Korona virüsünün Aralık 2019’da Çin’in Vuhan kentinde ilk kez tespit edildiğinde ne olduğuyla ilgili bilgilerimiz sınırlı kaldı. Batı medyası için çalışan muhabirler kovuldu ve ilk günlerde bilgi paylaşan yerel vatandaş gazeteciler bile hapse atıldı. Ancak kanıtlar, Çin’in dünyaya gerçeği söylemeden çok önce tehlikeyi bildiğini güçlü bir şekilde gösteriyor.

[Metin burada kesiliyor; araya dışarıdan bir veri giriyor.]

(** C18. The breaker: an upstream is down exactly when it has failed at least
    three times since its last success and less than 30 seconds have passed
    since the last failure, whatever the history of successes and failures. *)
Theorem breaker_spec url evs now :
  Forall event_in_range evs -> Z.of_nat (length evs) < 2 ^ 31 -> 0 <= now < 2 ^ 62 ->
  healthy (run_events (mkUpstream url 0 0) evs) now = false <->
  (3 <= length (streak evs))%nat /\ exists t, last (streak evs) = Some t /\ now < t + downCooldown.
Proof.
  intros Hev Hlen Hnow. destruct (run_events_state url evs Hev Hlen) as [_ Hd].
  assert (forall t, t ∈ streak evs -> 0 <= t) as Hpos.
  { clear Hlen Hd. induction evs as [|ev evs IH] using rev_ind; [set_solver|].
    apply Forall_app in Hev as [Hevs Hev]. apply Forall_cons in Hev as [Hev _]. rewrite streak_snoc.
    destruct ev as [|n]; [set_solver|]. intros t [Ht|Ht%list_elem_of_singleton]%elem_of_app; [by apply IH|subst; apply Hev]. }
  unfold healthy. rewrite Hd. unfold int64. rewrite (wrapS_id 64 now) by lia.
  destruct (Z.leb_spec 3 (Z.of_nat (length (streak evs)))) as [Hge|Hlt]; [|cbn; split; [done|lia]].
  destruct (last (streak evs)) as [t|] eqn:Hl; [|apply last_None in Hl; rewrite Hl in Hge; cbn in Hge; lia].
  assert (0 <= t) by (apply Hpos; apply last_Some in Hl as [l' ->]; set_solver). cbn [default].
  unfold downCooldown, Second. rewrite orb_false_iff, Z.eqb_neq, Z.leb_gt. split.
  - intros [_ Hd']. unfold id in Hd'. split; [lia|]. exists t. split; [done|lia].
  - intros (_ & t' & [= <-] & Ht). unfold id. lia.
Qed.

(** ** Round robin *)

Lemma pick_scan_some us now start i k j :
  pick_scan us now start i k = Some j -> exists u, us !! j = Some u /\ healthy u now = true.
Proof.
  revert i. induction k as [|k IH]; intros i; cbn; [done|].
  destruct (us !! Z.to_nat (uint64 (start + i) mod Z.of_nat (length us))) as [u|] eqn:Hu; [|done]. destruct (healthy u now) eqn:Hh; [|apply IH].
  intros [= <-]. by exists u.
Qed.

Lemma pick_scan_none us now start k : forall i,
  us <> [] -> pick_scan us now start i k = None ->
  forall d, 0 <= d < Z.of_nat k ->
  exists u, us !! Z.to_nat (uint64 (start + (i + d)) mod Z.of_nat (length us)) = Some u /\ healthy u now = false.
Proof.
  induction k as [|k IH]; intros i Hus; cbn; [lia|].
  assert (0 < Z.of_nat (length us)) as Hpos by (destruct us; [done|cbn; lia]).
  destruct (lookup_lt_is_Some_2 us (Z.to_nat (uint64 (start + i) mod Z.of_nat (length us)))) as [u Hu].
  { pose proof (Z.mod_pos_bound (uint64 (start + i)) _ Hpos). lia. }
  rewrite Hu. destruct (healthy u now) eqn:Hh; [done|]. intros Hp d Hd.
  destruct (decide (d = 0)) as [->|Hne]; [rewrite Z.add_0_r; by exists u|].
  specialize (IH (i + 1) Hus Hp (d - 1) ltac:(lia)). by replace (i + 1 + (d - 1)) with (i + d) in IH by lia.
Qed.

Lemma pick_next p now : px_upstreams p <> [] ->
  px_next (pick p now).2 = uint64 (px_next p + 1) /\ px_upstreams (pick p now).2 = px_upstreams p.
Proof.
  unfold pick. destruct (px_upstreams p) as [|u us]; [done|]. intros _.
  by destruct (pick_scan _ now _ 0 _).
Qed.

Lemma pick_finds_healthy_aux p now :
  px_upstreams p <> [] -> exists j u, (pick p now).1 = Some j /\ px_upstreams p !! j = Some u.
Proof.
  unfold pick. destruct (px_upstreams p) as [|u0 us0] eqn:Eus; [done|]. intros _. rewrite <- Eus in *.
  destruct (pick_scan _ now _ 0 _) as [j|] eqn:Hp; cbn.
  - destruct (pick_scan_some _ _ _ _ _ _ Hp) as (u & Hu & _). by exists j, u.
  - assert (0 < Z.of_nat (length (px_upstreams p))) as Hpos by (rewrite Eus; cbn; lia).
    pose proof (Z.mod_pos_bound (uint64 (px_next p + 1)) _ Hpos).
    destruct (lookup_lt_is_Some_2 (px_upstreams p)
      (Z.to_nat (uint64 (px_next p + 1) mod Z.of_nat (length (px_upstreams p))))) as [u Hu]; [lia|]. by eexists _, u.
Qed.

(** With at least one upstream a pick always names one; and, short of the
    counter's wrap-around, it names a healthy one as soon as there is any.  When
    all are down it still names one (the proxy fails open). *)
Lemma pick_finds_healthy p now :
  px_upstreams p <> [] ->
  exists j u, (pick p now).1 = Some j /\ px_upstreams p !! j = Some u /\
    (uint64 (px_next p + 1) + Z.of_nat (length (px_upstreams p)) <= 2 ^ 64 ->
     (exists i v, px_upstreams p !! i = Some v /\ healthy v now = true) -> healthy u now = true).
Proof.
  unfold pick. destruct (px_upstreams p) as [|u0 us0] eqn:Eus; [done|]. intros Hus. rewrite <- Eus in *. clear Eus u0 us0.
  set (us := px_upstreams p) in *. set (start := uint64 (px_next p + 1)).
  assert (0 < Z.of_nat (length us)) as Hpos by (destruct us; [done|cbn; lia]).
  assert (0 <= start < 2 ^ 64) as Hst by (apply wrapU_bound; lia).
  destruct (pick_scan us now start 0 (length us)) as [j|] eqn:Hp; cbn.
  - destruct (pick_scan_some _ _ _ _ _ _ Hp) as (u & Hu & Hh). by exists j, u.
  - pose proof (Z.mod_pos_bound start _ Hpos) as Hm.
    destruct (lookup_lt_is_Some_2 us (Z.to_nat (start mod Z.of_nat (length us)))) as [u Hu]; [lia|].
    exists (Z.to_nat (start mod Z.of_nat (length us))), u. split_and!; [done|done|].
    intros Hwrap (i & v & Hi & Hv). exfalso. pose proof (lookup_lt_Some _ _ _ Hi) as Hlt.
    set (d := (Z.of_nat i - start) mod Z.of_nat (length us)).
    pose proof (Z.mod_pos_bound (Z.of_nat i - start) _ Hpos) as Hd. fold d in Hd.
    destruct (pick_scan_none _ _ _ _ 0 Hus Hp d Hd) as (u' & Hu' & Hh').
    unfold uint64 in Hu'. rewrite wrapU_id in Hu' by lia. rewrite Z.add_0_l in Hu'.
    unfold d in Hu'. rewrite Z.add_mod_idemp_r in Hu' by lia.
    replace (start + (Z.of_nat i - start)) with (Z.of_nat i) in Hu' by lia.
    rewrite Z.mod_small, Nat2Z.id in Hu' by lia. congruence.
Qed.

Büyük bir Çinli şirketin sahibi olduğu bir gazete olan South China Morning Post, Çinli yetkililerin 17 Kasım 2019 tarihli vakalar bulduğunu bildirdi. Birkaç Batılı bilim insanı, Çin’deki meslektaşlarının kendilerine salgından haber verdiğini söyledi. aralığın ortası. İhbarcı doktorlar Aralık ortasından itibaren susturulduğunu bildirdi. Aralık ayının sonuna doğru, Wuhan’daki hastanelerin hasta hastaları karantinaya aldığı biliniyordu ve sağlık personeli hastalanıyor – bir pandemiye doğru ilk adım olan insandan insana bulaşmanın açık kanıtı.

Sonunda, 31 Aralık 2019’da, söylentiler artarken, Wuhan sağlık yetkilileri bir virüsün neden olduğu 27 “açıklanamayan pnömoni” vakasını kabul etti, ancak “insandan insana bariz bir şekilde” olduğuna dair hiçbir kanıt olmadığını iddia etti. bulaşma.” Ertesi gün, bir Çin devlet medya kuruluşu, yetkililerin, gizemli zatürre vakalarının SARS’a benzediğini belirten ve meslektaşlarını koruyucu giysiler giymeleri konusunda uyaran Dr. Li Weinglang da dahil olmak üzere, virüs hakkında söylentiler yaydıkları için sekiz kişiyi disipline ettiğini duyurdu. daha sonra Covid’den ölmek.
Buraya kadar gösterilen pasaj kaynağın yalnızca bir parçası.